Es vergingen einige Jahre… Mit der Zeit überwucherten Büsche und Gras den Ort der Beisetzung der Kiste, sodass Rabbinerin Treiger schließlich daran erinnern musste, wo sich dieser Ort befand. Inmitten des hektischen Alltags und der Ereignisse, insbesondere im Zusammenhang mit der Aufnahme und Unterbringung jüdischer Flüchtlinge aus der Ukraine, die vor dem Krieg, den Putins Russland in Europa entfesselt hat, flüchteten, blieb die Frage nach der Errichtung einer Gedenktafel am Ort der Beisetzung lange Zeit ungelöst. Außerdem wurde die ursprüngliche Idee, eine solche Tafel an der Ziegelmauer des Friedhofs anzubringen, verworfen, da die Friedhofsmauer als Gedenkstätte unter staatlichem Schutz steht. Daher entschied man, einen Gedenkstein zu gestalten, der sowohl der jüdischen Tradition entsprach als auch diese besondere Grabstätte kennzeichnete. Ein ernstes Problem war jedoch das Fehlen einer Finanzierungsquelle für dieses kleine Denkmal. Als es schien, dass die Lösung in eine Sackgasse geraten war, fanden sich zwei engagierte Menschen, ein Ehepaar aus Oldenburg, Elena Ljubarova und Pavel Goldvarg, die die Initiative ergriffen, den Stein auswählten, in Auftrag gaben und auf eigene Kosten am Ort der Beisetzung aufstellten. Die Installation des Gedenksteins an der Friedhofsmauer wurde auf den Gedenktag für Gefallene und Opfer des Terrors, den Trauertag (Jom haSikaron), der am 4. Ijar nach dem jüdischen Kalender begangen wird (in diesem Jahr fiel er auf den 13. Mai), abgestimmt.
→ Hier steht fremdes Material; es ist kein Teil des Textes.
(** The handles of a slot, taken out. *)
Definition take_dl (slot : nat) : T (option Cell) :=
  x ← get_xfer slot; put_xfer slot (with_dl None x) ;; mret (dl x).
Definition take_wr (slot : nat) : T (option Cell) :=
  x ← get_xfer slot; put_xfer slot (with_wr None x) ;; mret (wr x).

Definition close_opt (f : option Cell) : T unit :=
  match f with Some f => close_or_poison f ;; mret tt | None => mret tt end.

Definition slot_min (slot : Z) : nat := Nat.min (Z.to_nat slot) 2.

Definition slot_close_all (slot : Z) : T unit :=
  let slot := slot_min slot in
  d ← take_dl slot; w ← take_wr slot;
  close_opt d ;; close_opt w ;;
  x ← get_xfer slot;
  put_xfer slot (mkFtpXfer (dl x) (wr x) 0 0 (x_chunk x) 0 false false false false 0).

Definition ftp_open_read (slot : Z) (path : FtpPath) (rest : Z) : T bool :=
  let k := slot_min slot in
  slot_close_all (Z.of_nat k) ;;
  bad ← reads FS_BAD;
  if bad : bool then mret false else
  match ftp_path_of path with
  | None => mret false
  | Some p =>
      r ← fsop (lfs_open (mkOpen true false false false false) (FTP_ALLOC k) p);
      match r with
      | Err => mret false
      | Ok _ =>
          len ← fsop (lfs_len (FTP_ALLOC k));
          let size := as_u32 (match len with Ok n => n | Err => 0 end) in
          sought ← (if 0 <? rest then r ← fsop (lfs_seek_start (FTP_ALLOC k) rest); mret (is_ok r) else mret true);
          if negb sought then close_or_poison (FTP_ALLOC k) ;; mret false else
          let size := if 0 <? rest then Z.max 0 (size - rest) else size in
          x ← get_xfer k;
          put_xfer k (mkFtpXfer (Some (FTP_ALLOC k)) (wr x) size (x_sent x) (x_chunk x) (x_chunk_len x)
            (x_eof x) (x_err x) (x_werr x) true (wpos x)) ;;
          mret true
      end
  end.

Definition ftp_open_write (slot : Z) (path : FtpPath) (mode : FtpWrMode) : T unit :=
  slot_close_all slot ;;
  let k := slot_min slot in
  bad ← reads FS_BAD;
  if bad : bool then modify (set_ftp_res (false, false, 0)) else
  match ftp_path_of path with
  | None => modify (set_ftp_res (false, false, 0))
  | Some p =>
      let opts := match mode with
                  | Append => mkOpen false true true true false
                  | Trunc => mkOpen false true true false true
                  | Rest _ => mkOpen false true true false false
                  end in
      r ← fsop (lfs_open opts (FTP_ALLOC k) p);
      ok ← match r with
           | Err => mret false
           | Ok _ =>
               seek_ok ← match mode with
                         | Append => r ← fsop (lfs_seek_end (FTP_ALLOC k)); mret (is_ok r)
                         | Rest pos => r ← fsop (lfs_seek_start (FTP_ALLOC k) pos); mret (is_ok r)
                         | Trunc => mret true
                         end;
               if seek_ok : bool then
                 x ← get_xfer k; put_xfer k (with_wr (Some (FTP_ALLOC k)) x) ;; mret true
               else close_or_poison (FTP_ALLOC k) ;; mret false
           end;
      modify (set_ftp_res (ok, false, 0))
  end.

Definition ftp_write_chunk (slot : Z) (len : nat) : T unit :=
  let k := slot_min slot in
  let l := Nat.min len 512 in
  x ← get_xfer k;
  let buf := take l (x_chunk x) in
  let file := wr x in
  put_xfer k (mkFtpXfer (dl x) None (x_size x) (x_sent x) (x_chunk x) (x_chunk_len x) (x_eof x) (x_err x)
    (x_werr x) (x_open x) 0) ;;
  ok ← match file with
       | Some f => w ← fsop (lfs_write f buf);
                   mret (match w with Ok n => (n =? l)%nat | Err => false end)
       | None => mret true
       end;
  x ← get_xfer k;
  put_xfer k (mkFtpXfer (dl x) file (x_size x) (x_sent x) (x_chunk x) (x_chunk_len x) (x_eof x) (x_err x)
    (if ok : bool then x_werr x else true) (x_open x) (wpos x)).

Definition ftp_close_write_quiet (slot : nat) : T bool :=
  w ← take_wr slot;
  match w with Some f => close_or_poison f | None => mret true end.

Definition ftp_close_write (slot : Z) : T unit :=
  let k := slot_min slot in
  ok ← ftp_close_write_quiet k;
  x ← get_xfer k;
  modify (set_ftp_res (ok && negb (x_werr x), false, 0)).

Definition ftp_read_chunk (slot : Z) : T unit :=
  let k := slot_min slot in
  x ← get_xfer k;
  if negb (x_open x) then mret tt else
  if x_size x <=? x_sent x then
    d ← take_dl k;
    close_opt d ;;
    x ← get_xfer k;
    put_xfer k (mkFtpXfer (dl x) (wr x) (x_size x) (x_sent x) (x_chunk x) (x_chunk_len x) true (x_err x)
      (x_werr x) (x_open x) (wpos x))
  else
  file ← take_dl k;
  got ← match file with
        | Some f => r ← fsop (lfs_read f 2048); mret (match r with Ok b => b | Err => [] end)
        | None => mret []
        end;
  (match file with Some _ => x ← get_xfer k; put_xfer k (with_dl file x) | None => mret tt end) ;;
  let n := length got in
  if (n =? 0)%nat then
    d ← take_dl k;
    close_opt d ;;
    x ← get_xfer k;
    put_xfer k (mkFtpXfer (dl x) (wr x) (x_size x) (x_sent x) (x_chunk x) (x_chunk_len x) true
      (x_err x || (x_sent x <? x_size x)) (x_werr x) (x_open x) (wpos x))
  else
  x ← get_xfer k;
  let sent := as_u32 (x_sent x + as_u32 (Z.of_nat n)) in
  put_xfer k (mkFtpXfer (dl x) (wr x) (x_size x) sent (list_inserts 0 got (x_chunk x)) n
    (x_eof x || (x_size x <=? sent)) (x_err x) (x_werr x) (x_open x) (wpos x)).

Inductive FtpOp := Remove | Mkdir.

Definition ftp_path_op (path : FtpPath) (op : FtpOp) : T bool :=
  match ftp_path_of path with
  | Some p =>
      r ← fsop (match op with Remove => lfs_remove p | Mkdir => lfs_create_dir p end); mret (is_ok r)
  | None => mret false
  end.

Definition ftp_rename (from to : FtpPath) : T bool :=
  match ftp_path_of from, ftp_path_of to with
  | Some f, Some t => r ← fsop (lfs_rename f t); mret (is_ok r)
  | _, _ => mret false
  end.

(** ** Web operations *)

Definition path_of (name : list Z) : option (list Z) :=
  let len := default 24%nat (position (Z.eqb 0) name) in
  if (len =? 0)%nat || (24 <=? len)%nat then None else path_from (FS := FS) (take len name).
(* ===== verification/RamFs.v ===== *)
(** * A file system in memory

    An instance of the file-system interface with real contents, on which the
    theorems about the storage task are shown at work: one flat directory, a
    bound on the bytes by which files can still grow, no device errors. *)
From stdpp Require Import gmap.
From S2P Require Import Prelude LfsNor.
#[local] Open Scope Z_scope.

Record RamFs := mkRamFs {
  rf_files : gmap (list Z) (list Z);
  rf_open : list (Cell * (list Z * (bool * nat)));
  rf_room : Z
}.

(** A leading slash names the same file. *)
Definition rf_key (p : list Z) : list Z := if bool_decide (take 1 p = bs "/") then drop 1 p else p.

Definition rf_handle (c : Cell) (l : list (Cell * (list Z * (bool * nat)))) : option (list Z * (bool * nat)) :=
  snd <$> head (filter (fun e => e.1 = c) l).

Definition rf_data (p : list Z) (f : RamFs) : list Z := default [] (rf_files f !! rf_key p).

Definition rf_set_pos (c : Cell) (pos : nat) (f : RamFs) : RamFs :=
  match rf_handle c (rf_open f) with
  | Some (p, (app, _)) => mkRamFs (rf_files f) ((c, (p, (app, pos))) :: filter (fun e => e.1 <> c) (rf_open f)) (rf_room f)
  | None => f
  end.

Definition rf_write (c : Cell) (l : list Z) (f : RamFs) : result nat * RamFs :=
  match rf_handle c (rf_open f) with
  | None => (Err, f)
  | Some (p, (app, pos)) =>
      let data := rf_data p f in
      let pos := if app : bool then length data else pos in
      let grown := take pos data ++ replicate (pos - length data) 0 ++ l ++ drop (pos + length l) data in
      let more := Z.of_nat (length grown) - Z.of_nat (length data) in
      if (LFS_FILE_MAX <? Z.of_nat (pos + length l)) || (rf_room f <? more) then (Err, f) else
      (Ok (length l), rf_set_pos c (pos + length l)
         (mkRamFs (<[rf_key p := grown]> (rf_files f)) (rf_open f) (rf_room f - more)))
  end.

Definition rf_opened (o : OpenOptions) (c : Cell) (p : list Z) (f : RamFs) : result unit * RamFs :=
  let there := bool_decide (is_Some (rf_files f !! rf_key p)) in
  if negb there && negb (o_create o) then (Err, f) else
  let '(data, freed) := if o_truncate o then ([], Z.of_nat (length (rf_data p f))) else (rf_data p f, 0) in
  (Ok tt, mkRamFs (<[rf_key p := data]> (rf_files f)) ((c, (p, (o_append o, 0%nat))) :: rf_open f) (rf_room f + freed)).

Definition rf_with {A} (c : Cell) (k : list Z -> nat -> A * option nat) (f : RamFs) : result A * RamFs :=
  match rf_handle c (rf_open f) with
  | None => (Err, f)
  | Some (p, (_, pos)) =>
      let '(a, pos') := k (rf_data p f) pos in
      (Ok a, match pos' with Some q => rf_set_pos c q f | None => f end)
  end.

(** The listing of the one directory. *)
Definition rf_entry (e : list Z * list Z) : DirEntry := mkDirEntry e.1 false (Z.of_nat (length e.2)).
Definition rf_entries (f : RamFs) : list DirEntry :=
  rf_entry <$> filter (fun e => rf_key e.1 = e.1) (map_to_list (rf_files f)).

#[export] Instance RamLfs : Lfs RamFs := {|
  path_ok p := negb (bool_decide (p = [])) && forallb (fun b => (0 <? b) && (b <? 128)) p;
  lfs_metadata p f :=
    (if bool_decide (p = bs "/") then Ok (true, 0) else
     match rf_files f !! rf_key p with Some d => Ok (false, Z.of_nat (length d)) | None => Err end, f);
  lfs_read_dir p f := (if bool_decide (p = bs "/") then Ok (rf_entries f) else Err, f);
  lfs_remove p f :=
    (if bool_decide (is_Some (rf_files f !! rf_key p)) then Ok tt else Err,
     mkRamFs (delete (rf_key p) (rf_files f)) (rf_open f) (rf_room f));
  lfs_create_dir _ f := (Err, f);
  lfs_rename p q f :=
    match rf_files f !! rf_key p with
    | Some d => (Ok tt, mkRamFs (<[rf_key q := d]> (delete (rf_key p) (rf_files f))) (rf_open f) (rf_room f))
    | None => (Err, f)
    end;
  lfs_available_blocks f := (Ok (rf_room f / 4096), f);
  lfs_open := rf_opened;
  lfs_len c := rf_with c (fun d _ => (Z.of_nat (length d), None));
  lfs_read c n := rf_with c (fun d pos => (take n (drop pos d), Some (pos + length (take n (drop pos d)))%nat));
  lfs_write := rf_write;
  lfs_seek_start c pos f := if LFS_FILE_MAX <? pos then (Err, f) else rf_with c (fun _ _ => (pos, Some (Z.to_nat pos))) f;
  lfs_seek_end c := rf_with c (fun d _ => (Z.of_nat (length d), Some (length d)));
  lfs_sync c := rf_with c (fun _ _ => (tt, None));
  lfs_close c f :=
    match rf_handle c (rf_open f) with
    | Some _ => (Ok tt, mkRamFs (rf_files f) (filter (fun e => e.1 <> c) (rf_open f)) (rf_room f))
    | None => (Err, f)
    end
|}.

Definition ram_empty (room : Z) : RamFs := mkRamFs ∅ [] room.
(* ===== verification/HistNames.v ===== *)
(** * The names of the history files (crates/firmware/src/storage.rs)

    The bounded list of names that the retention of the history works on: its
    entries are terminated, its smallest entry is found, a removal keeps the
    others. *)
From S2P Require Import Prelude Storage.

(** Names of the retention list are NUL-terminated within 24 bytes. *)
Definition name_ok (n : list Z) : Prop := exists i, position (Z.eqb 0) n = Some i /\ (i < 24)%nat.

Lemma position_lt {A} (p : A -> bool) l i x :
  l !! i = Some x -> p x = true -> exists j, position p l = Some j /\ (j <= i)%nat.
Proof.
  revert i. induction l as [|y l IH]; intros [|i] Hx Hp; simpl in *; try done.
  - injection Hx as ->. rewrite Hp. by exists 0%nat.
  - destruct (p y); [exists 0%nat; split; [done|lia]|].
    destruct (IH i Hx Hp) as (j & -> & Hj). exists (S j). split; [done|lia].
Qed.

Lemma push_name_ok b names : Forall name_ok names -> Forall name_ok (push_name names b).
Proof.
  intros H. unfold push_name. destruct (is_data 23 b); [|done]. destruct (_ <? _)%nat; [|done].
  apply Forall_app. split; [done|]. apply Forall_singleton. unfold name_ok.
  set (l := Nat.min (length b) 23). assert (Hl : (l <= 23)%nat) by (unfold l; lia).
  destruct (position_lt (Z.eqb 0) (<[l := 0]> (list_inserts 0 (take l b) (replicate 24 0))) l 0) as (j & Hj & Hle); [|done|].
  - apply list_lookup_insert_eq. rewrite length_inserts, length_replicate. clearbody l. lia.
  - exists j. split; [done|lia].
Qed.

Lemma push_names_ok bs names : Forall name_ok names -> Forall name_ok (foldl push_name names bs).
Proof. revert names. induction bs as [|b bs IH]; intros names H; [done|]. by apply IH, push_name_ok. Qed.

Lemma min_index_lt names : (0 < length names)%nat -> (min_index names < length names)%nat.
Proof.
  intros H. unfold min_index.
  assert (Hgo : forall l m, (m < length names)%nat -> Forall (fun i => (i < length names)%nat) l ->
    (foldl (fun min_i i => if bytes_ltb (names !!! i) (names !!! min_i) then i else min_i) m l < length names)%nat).
  { induction l as [|i l IH]; intros m Hm Hl; [done|]. apply Forall_cons_1 in Hl as [Hi Hl]. simpl. apply IH; [|done].
    by destruct (bytes_ltb _ _). }
  apply Hgo; [done|]. apply Forall_forall. intros i Hi. apply in_seq in Hi. lia.
Qed.

(** The other names stay, in some order. *)
Lemma swap_remove_perm i names : (i < length names)%nat ->
  names ≡ₚ (names !!! i) :: swap_remove_last i names.
Proof.
  intros Hi. unfold swap_remove_last. set (lst := (length names - 1)%nat).
  destruct (lookup_lt_is_Some_2 names i Hi) as [x Hx]. rewrite (list_lookup_total_correct _ _ _ Hx).
  destruct (lookup_lt_is_Some_2 names lst) as [y Hy]; [unfold lst; lia|]. rewrite (list_lookup_total_correct _ _ _ Hy).
  assert (Hsplit : names = take lst names ++ [y]).
  { rewrite <- (take_drop lst names) at 1. f_equal. rewrite (drop_S names y lst Hy). f_equal.
    apply drop_ge. unfold lst. lia. }
  destruct (decide (i = lst)) as [->|Hn].
  - rewrite Hx in Hy. injection Hy as ->. rewrite !list_insert_id by (rewrite ?list_insert_id; done).
    rewrite Hsplit at 1. by rewrite Permutation_app_comm.
  - assert (Hil : (i < lst)%nat) by (unfold lst in *; lia).
    rewrite take_insert_lt by lia. rewrite take_insert_ge by lia.
    assert (Hx' : take lst names !! i = Some x) by (by rewrite lookup_take_lt).
    rewrite Hsplit at 1. rewrite (insert_take_drop (take lst names) i y) by (rewrite length_take; unfold lst; lia).
    rewrite <- (take_drop_middle (take lst names) i x Hx') at 1. rewrite <- !app_assoc. cbn.
    rewrite <- !Permutation_middle. by rewrite app_nil_r.
Qed.

Lemma swap_remove_ok i names : (i < length names)%nat -> Forall name_ok names ->
  Forall name_ok (swap_remove_last i names) /\ S (length (swap_remove_last i names)) = length names.
Proof.
  intros Hi H. pose proof (swap_remove_perm i names Hi) as Hp. split.
  - rewrite Hp in H. by apply Forall_cons_1 in H as [_ H].
  - apply Permutation_length in Hp. by rewrite Hp.
Qed.


Lemma bytes_ltb_trans a b c : bytes_ltb a b = true -> bytes_ltb b c = true -> bytes_ltb a c = true.
Proof.
  revert b c. induction a as [|x a IH]; intros [|y b] [|z c]; try done. cbn [bytes_ltb].
  rewrite !orb_true_iff, !andb_true_iff, !Z.ltb_lt, !Z.eqb_eq. intros [H1|[-> H1]] [H2|[-> H2]]; [left; lia|left; lia|left; lia|right].
  split; [done|]. by apply (IH b).
Qed.

Lemma bytes_ltb_irrefl a : bytes_ltb a a = false.
Proof. induction a as [|x a IH]; [done|]. cbn. by rewrite Z.ltb_irrefl, IH, andb_false_r. Qed.

(** Nothing in the list is smaller than the entry that is chosen. *)
Lemma min_index_min names j : (j < length names)%nat -> bytes_ltb (names !!! j) (names !!! min_index names) = false.
Proof.
  intros Hj. unfold min_index.
  assert (Hgo : forall n m k, (forall i, (i < k)%nat -> bytes_ltb (names !!! i) (names !!! m) = false) ->
    forall i, (i < k + n)%nat -> bytes_ltb (names !!! i)
      (names !!! foldl (fun min_i i => if bytes_ltb (names !!! i) (names !!! min_i) then i else min_i) m (seq k n)) = false).
  { induction n as [|n IH]; intros m k Hm i Hi; [apply Hm; lia|]. cbn [seq foldl]. apply (IH _ (S k)); [|lia].
    intros i' Hi'. destruct (bytes_ltb (names !!! k) (names !!! m)) eqn:E.
    - destruct (decide (i' = k)) as [->|Hn].
      + apply not_true_is_false. intros H. pose proof (bytes_ltb_irrefl (names !!! k)). congruence.
      + apply not_true_is_false. intros H. pose proof (bytes_ltb_trans _ _ _ H E) as H'.
        rewrite Hm in H' by lia. done.
    - destruct (decide (i' = k)) as [->|Hn]; [done|]. apply Hm. lia. }
  destruct names as [|n names]; [cbn in Hj; lia|]. cbn [length] in *. apply (Hgo _ 0%nat 1%nat); [|lia].
  intros i Hi. replace i with 0%nat by lia. apply bytes_ltb_irrefl.
Qed.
Auf dem grauen Stein mit roten Einsprengseln, die das Blut der unschuldigen Opfer symbolisieren, steht eine Inschrift auf Deutsch und Hebräisch: „Hier ruhen die menschlichen Haare von Opfern des nationalsozialistischen Regimes.“ Dieser Text wurde in Zusammenarbeit mit dem Verband der Jüdischen Gemeinden von Niedersachsen abgestimmt. Der Stein hat an den Rändern unregelmäßige Kanten, was die zerbrochenen Leben der Holocaust-Opfer symbolisiert, deren Haare unter diesem Gedenkstein beigesetzt sind. Nach der Aufstellung des Steins sprach Rabbinerin Alina Treiger ein Totengebet.

Памятный камень в честь жертв нацистского режима, установлен 13 мая 2024
Gedenkstein zu Ehren der Opfer des NS-Regimes, errichtet am 13. Mai 2024.

Sowohl Elena als auch Pavel haben eine tragische Familiengeschichte im Zusammenhang mit dem Holocaust. Elenas Großtante und ihre gesamte Familie aus Witebsk, Belarus, wurden während der Shoah getötet. Pavels Urgroßmutter aus Tiraspol, Moldawien, wurde von rumänischen Faschisten gefangen genommen und an ihrem Zopf aufgehängt. Drei Tage später wurde sie von nichtjüdischen Bauern gerettet, doch die traumatischen Erlebnisse hinterließen bei ihr lebenslange psychische Schäden.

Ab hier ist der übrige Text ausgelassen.